### YOUR GOAL:
The lines from the start of the data through the line with "(** [q] is the queue of the list [tl]. *)" are to be returned verbatim; all later lines are to be omitted.

### EXTRACTED RECORDS:

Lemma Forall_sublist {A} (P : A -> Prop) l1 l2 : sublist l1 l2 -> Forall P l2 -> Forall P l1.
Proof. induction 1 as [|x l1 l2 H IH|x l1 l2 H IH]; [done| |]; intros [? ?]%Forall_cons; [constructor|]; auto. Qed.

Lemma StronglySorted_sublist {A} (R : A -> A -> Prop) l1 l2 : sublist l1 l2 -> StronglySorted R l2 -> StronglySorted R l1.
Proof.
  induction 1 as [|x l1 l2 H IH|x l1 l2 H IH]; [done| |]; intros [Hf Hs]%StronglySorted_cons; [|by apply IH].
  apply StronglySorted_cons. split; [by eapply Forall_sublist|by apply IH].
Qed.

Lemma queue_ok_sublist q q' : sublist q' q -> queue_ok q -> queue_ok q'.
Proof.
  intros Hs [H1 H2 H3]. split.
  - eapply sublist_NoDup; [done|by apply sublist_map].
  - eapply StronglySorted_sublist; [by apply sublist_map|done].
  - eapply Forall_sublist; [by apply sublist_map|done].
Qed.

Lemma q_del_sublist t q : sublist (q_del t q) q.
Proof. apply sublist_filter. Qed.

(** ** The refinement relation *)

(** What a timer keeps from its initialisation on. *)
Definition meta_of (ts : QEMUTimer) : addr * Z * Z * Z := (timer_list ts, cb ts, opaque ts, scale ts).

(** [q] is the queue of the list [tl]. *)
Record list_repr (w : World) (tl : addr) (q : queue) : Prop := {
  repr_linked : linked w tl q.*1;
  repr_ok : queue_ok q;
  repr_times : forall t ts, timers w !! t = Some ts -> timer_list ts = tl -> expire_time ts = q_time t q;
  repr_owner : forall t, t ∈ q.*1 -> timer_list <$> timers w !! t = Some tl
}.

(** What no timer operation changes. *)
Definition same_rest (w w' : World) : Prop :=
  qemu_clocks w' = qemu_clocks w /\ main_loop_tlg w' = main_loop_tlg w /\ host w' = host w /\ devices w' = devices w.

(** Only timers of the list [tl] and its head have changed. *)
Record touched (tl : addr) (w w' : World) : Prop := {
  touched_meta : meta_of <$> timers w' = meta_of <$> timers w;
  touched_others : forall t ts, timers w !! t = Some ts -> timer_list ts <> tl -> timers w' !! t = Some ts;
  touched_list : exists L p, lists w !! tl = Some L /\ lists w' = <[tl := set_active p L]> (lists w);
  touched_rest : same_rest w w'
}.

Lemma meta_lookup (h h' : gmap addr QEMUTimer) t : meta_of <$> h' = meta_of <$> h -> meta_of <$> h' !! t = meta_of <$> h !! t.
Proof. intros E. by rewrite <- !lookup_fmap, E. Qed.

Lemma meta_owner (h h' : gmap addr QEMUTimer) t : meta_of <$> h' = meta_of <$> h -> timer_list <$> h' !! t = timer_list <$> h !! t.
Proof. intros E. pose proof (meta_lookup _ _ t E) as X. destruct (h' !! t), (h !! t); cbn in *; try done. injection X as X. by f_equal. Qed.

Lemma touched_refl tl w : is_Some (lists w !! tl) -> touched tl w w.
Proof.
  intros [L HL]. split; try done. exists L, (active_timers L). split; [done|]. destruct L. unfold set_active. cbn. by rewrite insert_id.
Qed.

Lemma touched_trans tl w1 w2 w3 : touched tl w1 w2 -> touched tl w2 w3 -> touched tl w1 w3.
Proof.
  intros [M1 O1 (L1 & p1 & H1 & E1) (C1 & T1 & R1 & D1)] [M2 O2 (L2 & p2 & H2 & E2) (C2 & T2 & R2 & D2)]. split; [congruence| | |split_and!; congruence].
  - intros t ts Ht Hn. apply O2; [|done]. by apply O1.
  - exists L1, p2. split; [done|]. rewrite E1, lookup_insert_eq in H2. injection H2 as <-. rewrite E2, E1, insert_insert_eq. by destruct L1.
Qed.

### TASK RESULT:
Lemma Forall_sublist {A} (P : A -> Prop) l1 l2 : sublist l1 l2 -> Forall P l2 -> Forall P l1.
Proof. induction 1 as [|x l1 l2 H IH|x l1 l2 H IH]; [done| |]; intros [? ?]%Forall_cons; [constructor|]; auto. Qed.

Lemma StronglySorted_sublist {A} (R : A -> A -> Prop) l1 l2 : sublist l1 l2 -> StronglySorted R l2 -> StronglySorted R l1.
Proof.
  induction 1 as [|x l1 l2 H IH|x l1 l2 H IH]; [done| |]; intros [Hf Hs]%StronglySorted_cons; [|by apply IH].
  apply StronglySorted_cons. split; [by eapply Forall_sublist|by apply IH].
Qed.

Lemma queue_ok_sublist q q' : sublist q' q -> queue_ok q -> queue_ok q'.
Proof.
  intros Hs [H1 H2 H3]. split.
  - eapply sublist_NoDup; [done|by apply sublist_map].
  - eapply StronglySorted_sublist; [by apply sublist_map|done].
  - eapply Forall_sublist; [by apply sublist_map|done].
Qed.

Lemma q_del_sublist t q : sublist (q_del t q) q.
Proof. apply sublist_filter. Qed.

(** ** The refinement relation *)

(** What a timer keeps from its initialisation on. *)
Definition meta_of (ts : QEMUTimer) : addr * Z * Z * Z := (timer_list ts, cb ts, opaque ts, scale ts).

(** [q] is the queue of the list [tl]. *)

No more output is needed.